ÖLÜM DE OLSA SONUNDA MÜCADELEYE DEVAM: Madem Cumhurbaşkanısın eyvallah bu ülkedeki her kadının namusunun şerefinin garantisi sensin. Can güvenliğinin can güvenliğinin garantisi sensin. Garantisi sensin derken neyi kast ediyorum hakimlerdir savcılardır. Ama sen destek verdin. Trollerin destek verdi. Hepinizi Allah'a havale ediyoruz. Bugün olmazsa Allah'ın önünde hesaplaşacağız sizlerle. Bir kadına bu manada namusu şerefi üzerine iftira atmanın Kuran-ı Kerim'de hangi ayetlerle lanetlendiğini biliyorsun. Seni Allah'a şikayet ediyorum Sayın Erdoğan. Ölüm olsa da sonunda mücadele etmezsem namerdim. Öldürülsem de tek kişi kalsam da bu mücadeleden dönersem namussuzum, şerefsizim. Bu da Müslüman bir Türk kadınının yeminidir.

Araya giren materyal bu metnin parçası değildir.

Lemma openai_http_error_message_witness :
  VoiceAPI.transcribeWithOpenAI (E := Sample.engine) Sample.both_keys
    Sample.openai_down Sample.audio []
  = (inr (VoiceAPI.failure "OpenAI API error: 500 - The server had an error"),
     [VoiceAPI.openai_request Sample.both_keys "sk-test" Sample.audio]).
Proof.
  apply (proj1 (openai_http_error_message (E := Sample.engine) Sample.both_keys
                  Sample.openai_down Sample.audio [] "sk-test" _
                  eq_refl eq_refl eq_refl)
           "The server had an error" []).
  - reflexivity.
  - discriminate.
Defined.

Lemma openai_network_error_message_witness :
  VoiceAPI.transcribeWithOpenAI (E := Sample.engine) Sample.both_keys
    (fun _ => inl (Error "Failed to fetch")) Sample.audio []
  = (inr (VoiceAPI.failure "Failed to fetch"),
     [VoiceAPI.openai_request Sample.both_keys "sk-test" Sample.audio]).
Proof.
  apply (openai_network_error_message (E := Sample.engine) Sample.both_keys
           (fun _ => inl (Error "Failed to fetch")) Sample.audio [] "sk-test"
           (Error "Failed to fetch") eq_refl eq_refl).
Defined.

Lemma gemini_takes_first_alternative_witness :
  fst (VoiceAPI.transcribeWithGemini (E := Sample.engine) Sample.both_keys
         Sample.openai_down Sample.audio [])
  = inr {| VoiceAPI.text := VStr "fever for two days";
           VoiceAPI.confidence := VNum (7 # 8);
           VoiceAPI.error := VUndef |}.
Proof.
  erewrite (gemini_takes_first_alternative (E := Sample.engine) Sample.both_keys
              Sample.openai_down Sample.audio [] "g-test"
              (Sample.base64 (blob_data Sample.audio)));
    try reflexivity.
  vm_compute. reflexivity.
Defined.
(** C8: from a state in which nothing stored for the identifier is within a
    window of the calls, [max_requests] calls that all fall in one window
    of [window_seconds] are admitted, the k-th with
    [remaining = max_requests - k], so the last one with 0; the timestamps
    stored are those of the admitted calls; and one more call in the same
    window returns [(False, 0)], does nothing beyond the cleanup, and
    leaves the stored timestamps as they were. *)
Theorem window_admits_exactly_max (rl : t) (identifier : string)
    (max_requests window_seconds t0 : Z) (clock : list (Z * Z)) (extra : Z * Z) :
  1 ≤ max_requests →
  Z.of_nat (length clock) = max_requests →
  Forall (λ r, t0 ≤ r < t0 + window_seconds) (readings (clock ++ [extra])) →
  Forall (λ ts, ts ≤ t0 - window_seconds) (timestamps rl identifier) →
  ∃ rl' rl'',
    check_many clock rl identifier (Some max_requests) window_seconds
    = ((λ k, (true, max_requests - k)) <$> seqZ 1 max_requests, rl') ∧
    last ((λ k, (true, max_requests - k)) <$> seqZ 1 max_requests)
    = Some (true, 0) ∧
    timestamps rl' identifier = clock.*1 ∧
    check_rate_limit extra.1 extra.2 rl' identifier (Some max_requests) window_seconds
    = ((false, 0), rl'') ∧
    rl'' = _clean_old_requests extra.2 rl' identifier window_seconds ∧
    timestamps rl'' identifier = timestamps rl' identifier.
Proof.
  intros Hmax Hlen Hwin Hold.
  rewrite readings_app in Hwin. apply Forall_app in Hwin as [Hclock Hextra].
  assert (Hex : t0 ≤ extra.2 < t0 + window_seconds).
  { apply (readings_in_window t0 window_seconds [extra] extra); [done | left]. }
  destruct clock as [|[t now] clock]; [simpl in Hlen; lia|].
  assert (Hfirst : t0 ≤ t < t0 + window_seconds ∧ t0 ≤ now < t0 + window_seconds).
  { apply (readings_in_window t0 window_seconds ((t, now) :: clock) (t, now));
      [done | left]. }
  cbn [check_many].
  (* the first call finds the window empty *)
  assert (Hcall1 :
    check_rate_limit t now rl identifier (Some max_requests) window_seconds
    = ((true, max_requests - 1), set_timestamps identifier [t] rl)).
  { unfold check_rate_limit, _clean_old_requests, py_or.
    rewrite decide_False by lia.
    rewrite filter_none
      by (eapply Forall_impl; [exact Hold | simpl; intros; lia]).
    rewrite timestamps_set. simpl.
    rewrite bool_decide_eq_false_2 by lia.
    rewrite set_timestamps_twice. repeat f_equal. lia. }
  rewrite Hcall1.
  set (rl1 := set_timestamps identifier [t] rl).
  assert (Hts : timestamps rl1 identifier = [t]) by apply timestamps_set.
  simpl length in Hlen.
  destruct (check_many_live clock rl1 identifier max_requests window_seconds)
    as (rl' & Hrun & Hfin).
  { intros p Hp. rewrite Hts. constructor; [|constructor].
    destruct (readings_in_window t0 window_seconds ((t, now) :: clock) p);
      [done | by right |].
    simpl in *. lia. }
  { intros p q Hp Hq.
    destruct (readings_in_window t0 window_seconds ((t, now) :: clock) p);
      [done | by right |].
    destruct (readings_in_window t0 window_seconds ((t, now) :: clock) q);
      [done | by right |].
    simpl in *. lia. }
  { rewrite Hts. simpl. lia. }
  rewrite Hts in Hrun, Hfin. simpl in Hrun, Hfin.
  rewrite Hrun.
  assert (Hlive : Forall (λ ts, extra.2 - window_seconds < ts)
                    (timestamps rl' identifier)).
  { rewrite Hfin. constructor; [lia|].
    apply Forall_forall. intros ts Hts'.
    apply list_elem_of_fmap in Hts' as (p & -> & Hp).
    destruct (readings_in_window t0 window_seconds ((t, now) :: clock) p);
      [done | by right |].
    simpl in *. lia. }
  exists rl', (set_timestamps identifier (timestamps rl' identifier) rl').
  split; [|split; [|split; [|split; [|split]]]].
  - rewrite (seqZ_cons 1 max_requests) by lia. rewrite fmap_cons.
    repeat f_equal. lia.
  - replace (seqZ 1 max_requests) with (seqZ 1 (Z.of_nat (S (length clock))))
      by (by rewrite Hlen).
    rewrite seqZ_S, fmap_app. simpl.
    rewrite last_snoc. repeat f_equal. lia.
  - exact Hfin.
  - apply check_rejected; [done | | lia].
    rewrite Hfin. simpl length. rewrite length_fmap. lia.
  - unfold _clean_old_requests. by rewrite filter_all.
  - apply timestamps_set.
Qed.

Lemma window_admits_exactly_max_witness :
  ∃ rl' rl'',
    check_many [(0, 0); (1, 1); (2, 2)] (init 10) "127.0.0.1" (Some 3) 60
    = ([(true, 2); (true, 1); (true, 0)], rl') ∧
    last ((λ k, (true, 3 - k)) <$> seqZ 1 3) = Some (true, 0) ∧
    timestamps rl' "127.0.0.1" = [0; 1; 2] ∧
    check_rate_limit 3 3 rl' "127.0.0.1" (Some 3) 60 = ((false, 0), rl'') ∧
    rl'' = _clean_old_requests 3 rl' "127.0.0.1" 60 ∧
    timestamps rl'' "127.0.0.1" = timestamps rl' "127.0.0.1".
Proof.
  apply (window_admits_exactly_max (init 10) "127.0.0.1" 3 60 0
           [(0, 0); (1, 1); (2, 2)] (3, 3)).
  - lia.
  - reflexivity.
  - repeat constructor; simpl; lia.
  - constructor.
Defined.

(** C9: after the cleanup pass of a call, given that nothing stored lies in
    the future of the pass, every timestamp kept for the identifier lies
    in [[now - window_seconds, now]]; and when no stored timestamp is later
    than [t_last], the instant of the last admitted call, and at least
    [window_seconds] have elapsed since [t_last], the call does exactly
    what it does on an empty window: under a limit of at least 1 it is
    admitted with one less than the limit remaining. *)
Theorem cleanup_keeps_window (rl : t) (identifier : string)
    (max_requests : option Z) (window_seconds current_time now : Z) :
  Forall (λ ts, ts ≤ now) (timestamps rl identifier) →
  Forall (λ ts, now - window_seconds ≤ ts ≤ now)
    (timestamps (_clean_old_requests now rl identifier window_seconds) identifier) ∧
  (∀ t_last,
     Forall (λ ts, ts ≤ t_last) (timestamps rl identifier) →
     window_seconds ≤ now - t_last →
     check_rate_limit current_time now rl identifier max_requests window_seconds
     = check_rate_limit current_time now (set_timestamps identifier [] rl)
         identifier max_requests window_seconds ∧
     (1 ≤ py_or max_requests (max_requests_per_minute rl) →
      (check_rate_limit current_time now rl identifier max_requests
         window_seconds).1
      = (true, py_or max_requests (max_requests_per_minute rl) - 1))).
Proof.
  intros Hpast. split.
  - unfold _clean_old_requests. rewrite timestamps_set.
    apply Forall_forall. intros ts Hts.
    apply list_elem_of_filter in Hts as [Hgt Hin].
    rewrite Forall_forall in Hpast. specialize (Hpast ts Hin). lia.
  - intros t_last Hlast Helapsed.
    assert (Hclean :
      filter (λ ts, now - window_seconds < ts) (timestamps rl identifier) = []).
    { apply filter_none. eapply Forall_impl; [exact Hlast|].
      simpl. intros. lia. }
    unfold check_rate_limit, _clean_old_requests.
    rewrite !timestamps_set, Hclean. simpl.
    rewrite !set_timestamps_twice. split; [done|].
    intros Hlimit. rewrite bool_decide_eq_false_2 by lia. simpl.
    f_equal. lia.
Qed.

Lemma cleanup_keeps_window_witness :
  let rl := (check_many [(0, 0); (1, 1); (2, 2)] (init 10) "127.0.0.1" None 60).2 in
  timestamps rl "127.0.0.1" = [0; 1; 2] ∧
  Forall (λ ts, 62 - 60 ≤ ts ≤ 62)
    (timestamps (_clean_old_requests 62 rl "127.0.0.1" 60) "127.0.0.1") ∧
  (check_rate_limit 62 62 rl "127.0.0.1" None 60).1 = (true, 9).
Proof.
  intros rl.
  assert (Hts : timestamps rl "127.0.0.1" = [0; 1; 2]) by (vm_compute; reflexivity).
  split; [exact Hts|].
  destruct (cleanup_keeps_window rl "127.0.0.1" None 60 62 62) as [Hwin Hnext].
  - rewrite Hts. repeat constructor; lia.
  - split; [exact Hwin|].
    destruct (Hnext 2) as [_ Hadm].
    + rewrite Hts. repeat constructor; lia.
    + lia.
    + apply Hadm. vm_compute. discriminate.
Defined.

(** C10: a call with [max_requests = 0] does what a call without the
    argument does, and what a call with the configured default does; with
    a default of at least 1 and an empty window it is admitted. *)
Theorem zero_limit_is_default (rl : t) (identifier : string)
    (window_seconds current_time now : Z) :
  check_rate_limit current_time now rl identifier (Some 0) window_seconds
  = check_rate_limit current_time now rl identifier None window_seconds ∧
  check_rate_limit current_time now rl identifier (Some 0) window_seconds
  = check_rate_limit current_time now rl identifier
      (Some (max_requests_per_minute rl)) window_seconds ∧
  (1 ≤ max_requests_per_minute rl →
   timestamps rl identifier = [] →
   (check_rate_limit current_time now rl identifier (Some 0) window_seconds).1
   = (true, max_requests_per_minute rl - 1)).
Proof.
  split; [|split].
  - reflexivity.
  - unfold check_rate_limit, py_or. simpl.
    destruct (decide (max_requests_per_minute rl = 0)) as [->|]; reflexivity.
  - intros Hdef Hempty.
    unfold check_rate_limit, _clean_old_requests, py_or. simpl.
    rewrite !timestamps_set, Hempty. simpl.
    rewrite bool_decide_eq_false_2 by lia. simpl. f_equal. lia.
Qed.

Lemma zero_limit_is_default_witness :
  (check_rate_limit 1000 1000 (init 10) "127.0.0.1" (Some 0) 60).1 = (true, 9).
Proof.
  apply (zero_limit_is_default (init 10) "127.0.0.1" 60 1000 1000).
  - simpl. lia.
  - reflexivity.
Defined.

End RateLimiterSpec.

(* ===================================================================== *)
(** * Properties of the retried generation call *)
(* ===================================================================== *)

Module LLMServiceSpec.
Import Py Runtime LLMService.

Lemma set_breaker_same w : set_breaker (llm_circuit_breaker w) w = w.
Proof. by destruct w. Qed.

(** [can_execute] changes the breaker only when it lets a probe through. *)
Lemma can_execute_false now cb :
  (CircuitBreaker.can_execute now cb).1 = false →
  CircuitBreaker.can_execute now cb = (false, cb).
Proof.
  unfold CircuitBreaker.can_execute.
  destruct (CircuitBreaker.state cb); simpl; try discriminate.
  destruct (CircuitBreaker.timeout_passed now cb); simpl; [discriminate | done].
Qed.

(** An attempt that the breaker rejects: the breaker-open error, and
    nothing else happens. *)
Lemma body_rejected self prompt request_id env w :
  admits_next env w = false →
  generate_ui_code_body self prompt request_id env w
  = (Raise (CircuitBreakerOpenError breaker_open_message),
     set_attempts_made (S (attempts_made w)) w).
Proof.
  unfold admits_next. intros Hrej. apply can_execute_false in Hrej.
  unfold generate_ui_code_body, bind, enter, can_execute. simpl.
  rewrite Hrej. simpl. unfold raise.
  by rewrite (set_breaker_same (set_attempts_made _ w)).
Qed.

ERDOĞAN, HEP SUSTUN: İktidarın boyunca, kadına yönelik şiddet de, kadın cinayetleri de artarak sürdü, sustun. Bakanların, utanmadan, ‘Kadına yönelik şiddet, algıda seçicilik’ dediler, sustun. Milletvekilin, sıkılmadan, ‘Kadın cinayetleri abartılıyor. Bu ülkede kadınların 12 katı erkek öldürüyor’ dedi, sustun. Dava arkadaşım dediğin, sözüm ona adamlar, tacizlerde, tecavüzlerde, hatta cinayetlerde bile, ahlaksızca ‘Haklı sebep’ aradılar, yine sustun. Bu mu senin mücadelen? Ortağım dediklerin, daha bir hafta önce, şehitlerimizin olduğu o acı günde, benim için sosyal medyada hakaret kampanyası başlattılar, çıkıp da iki laf edemedin. Bu mu senin mücadelen? Altında, Türkiye Cumhuriyeti’nin de imzası olan İstanbul Sözleşmesi, kadını yaşatmak için atılan önemli bir adımdı. Zihniyeti batasıca bir grup, onu da paçavra etme yarışına girdi, görmezden geldin. Bu mu senin mücadelen? Sayın Erdoğan; kadına yönelik şiddetle; objektiflerin karşısına geçip, ‘Kadına şiddet abartılıyor’ diyerek mi mücadele edeceksin? Ekonomideki zorlukları inkar ettiğin gibi, kadına yönelik şiddeti de, inkar ederek mi önleyeceksin? Vatandaşı aslında zengin olduğuna, işsizlerimizi de, aslında iş beğenmediklerine ikna ettiğin gibi, kadına yönelik şiddeti de, kadınları aslında dövülmediklerine, tacize, tecavüze uğramadıklarına, hatta, aslında başlarına gelenleri, hak ettiklerine ikna ederek mi bitireceksin? Sana ters bir laf eden için, bütün savcıları harekete geçiriyorsun. Failleri 2 saat içinde buluyorsun. Ama kadınlara karşı en ağır, en haysiyetsiz saldırılarda, ortada yoksun. Böyle mi mücadele edeceksin? Şunu aklına iyice yerleştir; kadına hakaret etmek, cinsiyetçi paylaşımlar yapmak, kadına yönelik şiddetin provasıdır. Önce bunları durduracaksın. Kadına kim el kaldırırsa, kim dil uzatırsa, ayırt etmeden kaya gibi karşılarında duracaksın. Bu milleti ayırmadan, aileni koruduğun gibi koruyacaksın. Yani işini yapacaksın. Sen yapmazsan, sandık geldiğinde kadınlar gerekeni yapar, biz geliriz, biz yaparız. Hak ettikleri gibi, mutlu ve huzurlu bir Türkiye’yi kadınlara sunarız.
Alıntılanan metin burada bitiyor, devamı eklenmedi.